Procréer ou ne pas procréer ? Telle est la question que se pose le couple de Des arbres tout au long de la pièce. Non pas que les amoureux soient égoïstes, comme le prétend une ineffable blogueuse. Au contraire. Ils sont préoccupés par l'avenir de la planète et par la qualité de vie des générations futures. Tellement que la décision de mettre un enfant au monde leur semble plus compliquée que de la physique quantique !

« Après tout, l'empreinte écologique d'un nouvel humain sur la planète représente 10 000 tonnes de CO2, l'équivalent d'un aller-retour Paris-New York chaque jour, durant sept ans ! », argue le personnage incarné par Sophie Cadieux, dans l'une de ses (nombreuses) crises existentielles. Crises qui n'ébranlent jamais la patience et l'écoute de son chum (Maxime Denommée).

Des arbres, la brillante pièce de Duncan Macmillan, met en scène de jeunes trentenaires de la classe moyenne, instruits et un brin névrosés. « De bonnes personnes » qui doutent de leur bonté - ce qui, à nos yeux, les rend plus attirants. Deux dignes représentants des Y qui, contrairement à leurs aînés, ont grandi dans une société où l'avenir est menaçant et l'incertitude, chronique.

UNE STRUCTURE EN BÉTON

Tout ça vous semble lourd ? Ça ne l'est pas du tout. Cette pièce est drôle, troublante, touchante et magnifiquement écrite. Sa structure est béton ! 

L'action se déroule en une seule scène parsemée d'ellipses et portée par des dialogues qui coulent comme un fleuve. On suit cette histoire d'amour, belle et compliquée, comme des voyeurs tombés dans l'intimité d'un couple étrange et familier.

La production de La Manufacture est une grande réussite. C'est du théâtre simple, puissant, pertinent. Sans décor ni artifices, les interprètes se reposent sur la force de leur jeu, la puissance des mots.

Très bien dirigés par Benoît Vermeulen, Sophie Cadieux et Maxime Denommée sont au sommet de leur art. Dans leur cas, il ne faut pas parler de complicité, mais plutôt d'une véritable symbiose sur scène. Les acteurs offrent deux des meilleures prestations qu'on peut voir cette saison à Montréal.

La mise en scène de Vermeulen est à la fois sobre et réglée au quart de tour.
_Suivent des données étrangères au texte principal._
Lemma results_final_after_join_witness :
  results
    {| task_queue := []; unfinished_tasks := 0;
       processed_tasks := {[0%nat]} ∪ ∅;
       results := [(0%nat, (1, range_failure 1 2 (Py.lit "log failed")))];
       workers := [Exited]; stored := [0%nat; 0%nat] |}
  = results one_task_overwritten.
Proof.
  assert (Hrun : rtc (pool_step (H := ascii_runtime) true)
                   (pool_init [(1, 2)] 1) one_task_overwritten).
  {
    apply (rtc_l _ _ (Build_pool [] 1 (∅ : gset nat) [] [Got (0%nat, 1, 2) 0]
        [])).
    { exact (step_get (H := ascii_runtime) true (pool_init [(1, 2)] 1) [] [] 0
        (0%nat, 1, 2) [] eq_refl eq_refl). }
    apply (rtc_l _ _ (Build_pool [] 1 ({[0%nat]} ∪ ∅) [] [Running (0%nat, 1,
        2) 0] [])).
    { refine (step_claim (H := ascii_runtime) true (Build_pool [] 1 (∅ : gset
        nat) [] [Got (0%nat, 1, 2) 0] []) [] [] 0 (0%nat, 1, 2) eq_refl _);
        simpl; set_solver. }
    apply (rtc_l _ _ (Build_pool [] 1 ({[0%nat]} ∪ ∅) [(0%nat, (1, Py.lit
        "page one" ))] [Stored (0%nat, 1, 2) 1] [0%nat])).
    { exact (step_store (H := ascii_runtime) true (Build_pool [] 1 ({[0%nat]}
        ∪ ∅) [] [Running (0%nat, 1, 2) 0] []) [] [] 0 0%nat 1 2 (Py.lit
        "page one" ) eq_refl). }
    apply (rtc_l _ _ (Build_pool [] 1 ({[0%nat]} ∪ ∅) [(0%nat, (1,
        range_failure 1 2 (Py.lit "log failed" )))] [Finishing 1] [0%nat;
        0%nat])).
    { exact (step_overwrite (H := ascii_runtime) true (Build_pool [] 1
        ({[0%nat]} ∪ ∅) [(0%nat, (1, Py.lit "page one" ))] [Stored (0%nat, 1,
        2) 1] [0%nat]) [] [] 1 0%nat 1 2 (Exception (Py.lit "log failed" ))
        eq_refl eq_refl). }
    apply (rtc_l _ _ one_task_overwritten).
    { exact (step_task_done (H := ascii_runtime) true (Build_pool [] 1
        ({[0%nat]} ∪ ∅) [(0%nat, (1, range_failure 1 2 (Py.lit "log failed"
        )))] [Finishing 1] [0%nat; 0%nat]) [] [] 1 eq_refl). }
    apply rtc_refl. }
  assert (Hmore : rtc (pool_step (H := ascii_runtime) true)
                    one_task_overwritten
                    {| task_queue := []; unfinished_tasks := 0;
                       processed_tasks := {[0%nat]} ∪ ∅;
                       results :=
                         [(0%nat,
                           (1, range_failure 1 2 (Py.lit "log failed")))];
                       workers := [Exited]; stored := [0%nat; 0%nat] |}).
  { eapply rtc_l; [|apply rtc_refl].
    exact (step_exit (H := ascii_runtime) true one_task_overwritten [] [] 1
             eq_refl eq_refl). }
  apply (results_final_after_join (H := ascii_runtime) true [(1, 2)] 1
           one_task_overwritten _ Hrun eq_refl Hmore).
Defined.

(** ** The order of the rotation *)

Section Rotation.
Discrète au début, elle devient plus présente à la fin. 

À mesure que l'environnement scénique se fait oppressant, notre regard sur le couple se distancie. Comme si, avec le temps, l'amour ne suffisait plus... Et que la rencontre de ces deux êtres attachants et imparfaits était le reflet d'un mal de vivre universel. Celui de notre époque opaque.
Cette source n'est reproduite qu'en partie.